Merkezi New York’ta bulunan yatırım bankası Morgan Stanley Türkiye’de 10 ili etkileyen depremlerin olası makroekonomik maliyetine ilişkin rapor yayınladı. Raporu hazırlayan uzmanlar yeniden inşa sürecinin finansmanının yönetilebilir göründüğünü; ancak para politikasında bir değişiklik olmadıkça enflasyon riskinin artacağı uyarısında bulundu.
Yatırım bankası doğrudan konut hasarına ilişkin maliyetin 24 milyar dolar civarında olduğunu tahmin ettiklerini; ancak bu rakamın ilave birtakım maliyetler hesaba katıldığında 38 milyar dolara kadar çıkabileceğini belirtti.

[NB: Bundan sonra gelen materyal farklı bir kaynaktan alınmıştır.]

(** [POST /api/analyze/{job_id}].  The body has already been parsed
    into an [AnalysisParams] by the framework. *)
Definition analyze_video (flt : faults) (job_id : string)
    (params : AnalysisParams) : M analyze_response :=
  present ← job_mem job_id;
  if negb present then raise (HTTPException 404 "Job not found")
  else
    job_update job_id (set_status processing) ;;
    job_update job_id (set_params params) ;;
    job_update job_id (set_progress 0) ;;
    when (truthy_opt (p_category params))
         (job_update job_id (set_category (p_category params))) ;;
    let result_dir := path_join RESULTS_DIR job_id in
    mkdir_exist_ok flt result_dir ;;
    j ← job_read job_id;
    modify (fun st => with_tasks
      (tasks st ++ [mkTask job_id (j_file_path j) result_dir (fps params)
                           (j_category j) Running]) st) ;;
    j' ← job_read job_id;
    mret (mkAnalyzeResponse job_id processing (j_category j')).

(** [job["results"]["category"] = job["category"]], guarded by
    [isinstance(job["results"], dict)]. *)
Definition merge_category (c : option string) (j : job) : job :=
  match c, j_results j with
  | Some c, PDict d => set_results (PDict (dict_set "category" (PStr c) d)) j
  | _, _ => j
  end.

(** [GET /api/job/{job_id}] *)
Definition get_job_status (job_id : string) : M job_view :=
  present ← job_mem job_id;
  if negb present then raise (HTTPException 404 "Job not found")
  else
    job ← job_read job_id;
    let response :=
      mkView (j_id job) (j_status job) (j_filename job) (j_progress job)
             (j_category job) None None in
    response ←
      (if status_eqb (j_status job) completed && truthy (j_results job) then
         when (truthy_opt (j_category job))
              (job_update job_id (merge_category (j_category job))) ;;
         job' ← job_read job_id;
         mret (view_with_results (j_results job') response)
       else mret response);
    match j_error job with
    | Some e =>
        if status_eqb (j_status job) failed then mret (view_with_error e response)
        else mret response
    | None => mret response
    end.

Definition summary_of (j : job) : job_summary :=
  mkSummary (j_id j) (j_status j) (j_filename j) (j_created_at j) (j_category j).

(** [job_list.sort(key=lambda x: x["created_at"], reverse=True)].
    [list.sort] is stable, also with [reverse=True]: entries with equal
    keys keep their order.  That fixes the result, computed here by
    insertion from the right. *)
Fixpoint insert_newest_first (x : job_summary) (l : list job_summary)
    : list job_summary :=
  match l with
  | [] => [x]
  | y :: l' =>
      if Qle_bool (s_created_at y) (s_created_at x) then x :: y :: l'
      else y :: insert_newest_first x l'
  end.

Definition sort_newest_first (l : list job_summary) : list job_summary :=
  foldr insert_newest_first [] l.

(** [GET /api/jobs] *)
Definition list_jobs : M (list job_summary) :=
  st ← get_state;
  let job_list := map (fun kv => summary_of (snd kv)) (jobs st) in
  mret (sort_newest_first job_list).

(** [job.get("category") == category] *)
Definition category_is (category : string) (j : job) : bool :=
  match j_category j with
  | Some c => String.eqb c category
  | None => false
  end.

(** [GET /api/jobs/category/{category}] *)
Definition list_jobs_by_category (category : string) : M (list job_summary) :=
  if negb (existsb (String.eqb category) ["gold"; "btc"; "usdcad"; "all"]) then
    raise (HTTPException 400
      "Invalid category. Must be 'gold', 'btc', 'usdcad', or 'all'.")
  else
    st ← get_state;
    let job_list :=
      map (fun kv => summary_of (snd kv))
          (filter (fun kv => String.eqb category "all" || category_is category (snd kv))
                  (jobs st)) in
    mret (sort_newest_first job_list).

(** [DELETE /api/job/{job_id}] *)
Definition delete_job (flt : faults) (job_id : string) : M string :=
  present ← job_mem job_id;
  if negb present then raise (HTTPException 404 "Job not found")
  else
    modify (fun st => with_jobs (dict_del job_id (jobs st)) st) ;;
    rmtree_if_exists flt (path_join UPLOAD_DIR job_id) ;;
    rmtree_if_exists flt (path_join RESULTS_DIR job_id) ;;
    mret job_id.

(** [current_time - job["created_at"] > 24 * 60 * 60] *)
Definition expired (current_time : Q) (j : job) : bool :=
  negb (Qle_bool (float_sub current_time (j_created_at j)) (inject_Z (24 * 60 * 60))).

(** The body of the second loop of [cleanup_old_jobs], with the counter
    threaded through. *)
Fixpoint remove_jobs (flt : faults) (jobs_to_remove : list string)
    (removed_count : nat) : M nat :=
  match jobs_to_remove with
  | [] => mret removed_count
  | job_id :: rest =>
      present ← job_mem job_id;
      when present (modify (fun st => with_jobs (dict_del job_id (jobs st)) st)) ;;
      rmtree_if_exists flt (path_join UPLOAD_DIR job_id) ;;
      rmtree_if_exists flt (path_join RESULTS_DIR job_id) ;;
      remove_jobs flt rest (S removed_count)
  end.

(** [GET /api/cleanup]; [current_time] is the value of [time.time()]. *)
Definition cleanup_old_jobs (flt : faults) (current_time : Q) : M nat :=
  st ← get_state;
  let jobs_to_remove :=
    map fst (filter (fun kv => expired current_time (snd kv)) (jobs st)) in
  remove_jobs flt jobs_to_remove 0%nat.
End Handlers.

(** ** The background task *)

(** [update_progress(job_id, progress)] *)
Definition update_progress (job_id : string) (progress : Z) : M unit :=
  present ← job_mem job_id;
  when present (job_update job_id (set_progress progress)).

(** How the two calls into [chart_similarity] end, as far as
    [run_analysis] handles it: with the value of
    [prepare_results_for_json(results)], or with an [Exception] whose
    [str] is [msg].  An exception that is no [Exception] ([SystemExit],
    [KeyboardInterrupt]) is not an [outcome]: it passes the [except]
    block, and is the event [Abort] of the transition system below. *)
Inductive outcome : Type :=
| AnalysisReturns (serializable_results : pyval)
| AnalysisRaises (msg : string).
(** * whatsapp-reminder-bot: the reminder engine of [index.js]

    A shallow embedding of the reminder scheduling and persistence code of
    [index.js] (command handling, the node-schedule job callback, start-up
    rescheduling, listing, and the JSON file helpers), followed by the
    properties of the specification that concern it.

    The bot runs in one Node.js process.  Every handler is modelled as a
    computation over an explicit [World]: the system clock, the reminders
    file, the health of the file system and of the chat connection, the
    node-schedule registry, and the observable outputs (messages sent,
    replies, console).  A handler runs at one instant: the clock is read, not
    advanced, and handlers do not interleave (an [await] does not let
    another handler in). *)

From Stdlib Require Import ZArith List String Ascii Bool Lia.
From Stdlib Require Import Permutation Sorted DecimalString.
From Stdlib Require DecimalZ DecimalPos.
Import ListNotations.

Local Open Scope string_scope.
Local Open Scope Z_scope.

(* ===================================================================== *)
(** * The JavaScript [Date] object (ECMA-262, "Date Objects")

    A [Date] is its time value: milliseconds since the epoch, UTC.  Only
    finite time values occur (chrono-node never returns an Invalid Date), so
    a time value is a [Z].  The time zone of the process is ECMA-262's
    [LocalTZA (t, isUTC)]: the offset of local time at the instant [t] when
    [isUTC] is true, and the offset to apply to the local time [t] when it is
    false (for a local time that is skipped or repeated at a change of
    offset, the offset in force before the change).  It is an argument of
    every operation that looks at local fields. *)
(* ===================================================================== *)

Module JSDate.

Definition msPerSecond : Z := 1000.
Definition msPerMinute : Z := 60000.
Definition msPerHour : Z := 3600000.
Definition msPerDay : Z := 86400000.

Definition Day (t : Z) : Z := t / msPerDay.
Definition TimeWithinDay (t : Z) : Z := t mod msPerDay.

Definition DaysInYear (y : Z) : Z :=
  if negb (y mod 4 =? 0) then 365
  else if negb (y mod 100 =? 0) then 366
  else if negb (y mod 400 =? 0) then 365
  else 366.

Definition DayFromYear (y : Z) : Z :=
  365 * (y - 1970) + (y - 1969) / 4 - (y - 1901) / 100 + (y - 1601) / 400.

Definition TimeFromYear (y : Z) : Z := msPerDay * DayFromYear y.

(** The largest [y] with [TimeFromYear y <= t]: an estimate from the mean
    length of a Gregorian year, corrected by at most one year. *)
Definition YearFromTime (t : Z) : Z :=
  let y := 1970 + (Day t * 400) / 146097 in
  if Day t <? DayFromYear y then y - 1
  else if DayFromYear (y + 1) <=? Day t then y + 1
  else y.

Definition InLeapYear (t : Z) : Z :=
  if DaysInYear (YearFromTime t) =? 365 then 0 else 1.

Definition DayWithinYear (t : Z) : Z := Day t - DayFromYear (YearFromTime t).

(** Days of the year before the first day of month [m] (0 = January). *)
Definition monthStart (m leap : Z) : Z :=
  match m with
  | 0 => 0
  | 1 => 31
  | 2 => 59 + leap
  | 3 => 90 + leap
  | 4 => 120 + leap
  | 5 => 151 + leap
  | 6 => 181 + leap
  | 7 => 212 + leap
  | 8 => 243 + leap
  | 9 => 273 + leap
  | 10 => 304 + leap
  | _ => 334 + leap
  end.

Definition MonthFromTime (t : Z) : Z :=
  let d := DayWithinYear t in
  let leap := InLeapYear t in
  if d <? 31 then 0
  else if d <? 59 + leap then 1
  else if d <? 90 + leap then 2
  else if d <? 120 + leap then 3
  else if d <? 151 + leap then 4
  else if d <? 181 + leap then 5
  else if d <? 212 + leap then 6
  else if d <? 243 + leap then 7
  else if d <? 273 + leap then 8
  else if d <? 304 + leap then 9
  else if d <? 334 + leap then 10
  else 11.

Definition DateFromTime (t : Z) : Z :=
  DayWithinYear t - monthStart (MonthFromTime t) (InLeapYear t) + 1.

Definition MakeTime (hour min sec ms : Z) : Z :=
  hour * msPerHour + min * msPerMinute + sec * msPerSecond + ms.

(** [MakeDay]: the day number of the first of month [mn] of year [ym], plus
    [date - 1]; months outside 0..11 carry into the year. *)
Definition MakeDay (year month date : Z) : Z :=
  let ym := year + month / 12 in
  let mn := month mod 12 in
  let leap := if DaysInYear ym =? 365 then 0 else 1 in
  DayFromYear ym + monthStart mn leap + date - 1.

Definition MakeDate (day time : Z) : Z := day * msPerDay + time.

Section Local.
Variable LocalTZA : Z -> bool -> Z.

Definition LocalTime (t : Z) : Z := t + LocalTZA t true.
Definition UTC (t : Z) : Z := t - LocalTZA t false.

(** [Date.prototype.getTime], [getDate], [setDate], [setHours]. *)
Definition getTime (d : Z) : Z := d.

Definition getDate (d : Z) : Z := DateFromTime (LocalTime d).

Definition setDate (d : Z) (date : Z) : Z :=
  let t := LocalTime d in
  let newDate :=
    MakeDate (MakeDay (YearFromTime t) (MonthFromTime t) date)
             (TimeWithinDay t) in
  UTC newDate.

Definition setHours (d : Z) (hour min sec ms : Z) : Z :=
  let t := LocalTime d in
  let date := MakeDate (Day t) (MakeTime hour min sec ms) in
  UTC date.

Hande Küçük ve Alina Slyusarchuk tarafından hazırlanan raporda, depremden en çok etkilenen bölgelerin Türkiye sanayisindeki payının yüzde 5 civarında olduğu kaydedildi.
Üretim kaybıyla bağlantılı dolaylı maliyetin Gayrisafi Yurtiçi Hasıla’nın yüzde 0,5’i kadar olacağı öngörüsü paylaşıldı.

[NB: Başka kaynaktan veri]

(** * Morshed back end: the SQL repository helper

    A shallow embedding of [data/engine/sql/repository.go] (package [sql]):
    the query builders [ParseOrder] and [ListOptions.BuildQuery], and the
    [Repository] methods [Count], [GetByID], [GetByAttrs], [GetAll],
    [DeleteByID], [List] and [PartialUpdate], which assemble a statement and
    hand it to a database handle.

    Layout:
    - Go strings as byte sequences, and the parts of Go's [unicode/utf8],
      [unicode], [strings] and [fmt] packages that the file calls;
    - [ParseOrder];
    - Go values: [interface{}] values, [reflect.Kind], errors, [sql.Result];
    - the collaborators declared elsewhere in the package ([Record],
      [Sorted], [Database]) as interfaces, and the world in which the
      methods run: the handle's state and the log of the calls it received;
    - [ListOptions] and the methods of [Repository], in the order of the
      file; a [range] over a map takes the order of the visit as an
      argument;
    - [ParseListOptions] with the parts of [strconv] and [net/url] it
      calls;
    - sample collaborators and the vocabulary of the specification, with
      white space and letters as Unicode defines them;
    - the properties, and examples. *)

From Stdlib Require Import ZArith NArith Ascii String List Lia DecimalString DecimalN.
From stdpp Require Import gmap strings list fin_maps.

Open Scope Z_scope.

(* ================================================================= *)
(** ** Go strings as byte sequences *)

(** A Go [string] is an immutable sequence of bytes; [len(s)] counts bytes.
    Rocq's [string] is a sequence of 8-bit [ascii] characters, so it
    represents a Go string byte for byte.  The library functions below work
    on the byte values, as the Go code does. *)

Definition byte_of_ascii (c : ascii) : Z := Z.of_N (N_of_ascii c).
Definition ascii_of_byte (b : Z) : ascii := ascii_of_N (Z.to_N (b mod 256)).

Definition bytes (s : string) : list Z := byte_of_ascii <$> list_ascii_of_string s.
Definition of_bytes (l : list Z) : string := string_of_list_ascii (ascii_of_byte <$> l).

(** [len(s)] *)
Definition len (s : string) : Z := Z.of_nat (String.length s).

(** [s[i:]], [s[:j]] and [s[i:j]] on byte lists, for in-range indices. *)
Definition slice_from (i : Z) (l : list Z) : list Z := drop (Z.to_nat i) l.
Definition slice_to (j : Z) (l : list Z) : list Z := take (Z.to_nat j) l.
Definition slice (i j : Z) (l : list Z) : list Z :=
  take (Z.to_nat (j - i)) (drop (Z.to_nat i) l).

(** [s[i]] for an index in range (Go panics out of range; every use below
    is guarded by a length test, as in the Go sources). *)
Definition at_ (l : list Z) (i : Z) : Z := nth (Z.to_nat i) l 0.

(* ================================================================= *)
(** ** Package [unicode/utf8] *)

Module utf8.

Definition RuneError : Z := 0xFFFD.
Definition RuneSelf : Z := 0x80.
Definition MaxRune : Z := 0x10FFFF.
Definition UTFMax : Z := 4.

Definition surrogateMin : Z := 0xD800.
Definition surrogateMax : Z := 0xDFFF.

Definition t2 : Z := 0xC0.
Definition t3 : Z := 0xE0.
Definition t4 : Z := 0xF0.
Definition tx : Z := 0x80.
Definition maskx : Z := 0x3F.
Definition mask2 : Z := 0x1F.
Definition mask3 : Z := 0x0F.
Definition mask4 : Z := 0x07.
Definition rune1Max : Z := 0x7F.
Definition rune2Max : Z := 0x7FF.
Definition rune3Max : Z := 0xFFFF.
Definition locb : Z := 0x80.
Definition hicb : Z := 0xBF.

Morgan Stanley raporunda yeniden inşa sürecinin finansmanının ve makroekonomik etkisinin yönetilebilir göründüğünü; ancak yeniden yapılanma ve afet yardımı maliyetlerinin Gayrisafi Yurtiçi Hasıla’nın yüzde 3,6’sı gibi ciddi bir mali yük getireceğini belirtti.
Cari açığın artması bekleniyor
Depremin ardından yeniden inşa sürecinin ithalat bileşeni sebebiyle mevcut cari açığın 9 milyar dolar artmasının beklendiği kaydedildi.
Enflasyonist risklerin artmasını öngören Morgan Stanley uzmanları, Türkiye Cumhuriyeti Merkez Bankası’nın politika faizini 23 Şubat’ta yapacağı Para Politikası Kurulu toplantısında yüzde 9’dan yüzde 8’e düşürmesini bekliyor.
Seçim tarihi
Raporda 14 Mayıs’ta yapılması planlanan seçimlerin anayasaya göre en geç yapılabileceği tarihte yani 18 Haziran’da yapılmasının beklendiği belirtildi.
Bazı muhalefet liderlerinin de yaşanan afet sonrası seçim tarihi olarak 18 Haziran’ı işaret ettiği kaydedildi.
Ana muhalefet ittifakının ortak adayını açıklayacağı tarihi de afet sonrası yardım çalışmalarına odaklanılması sebebiyle ertelediği, tarihin henüz belirlenmediği ifade edildi.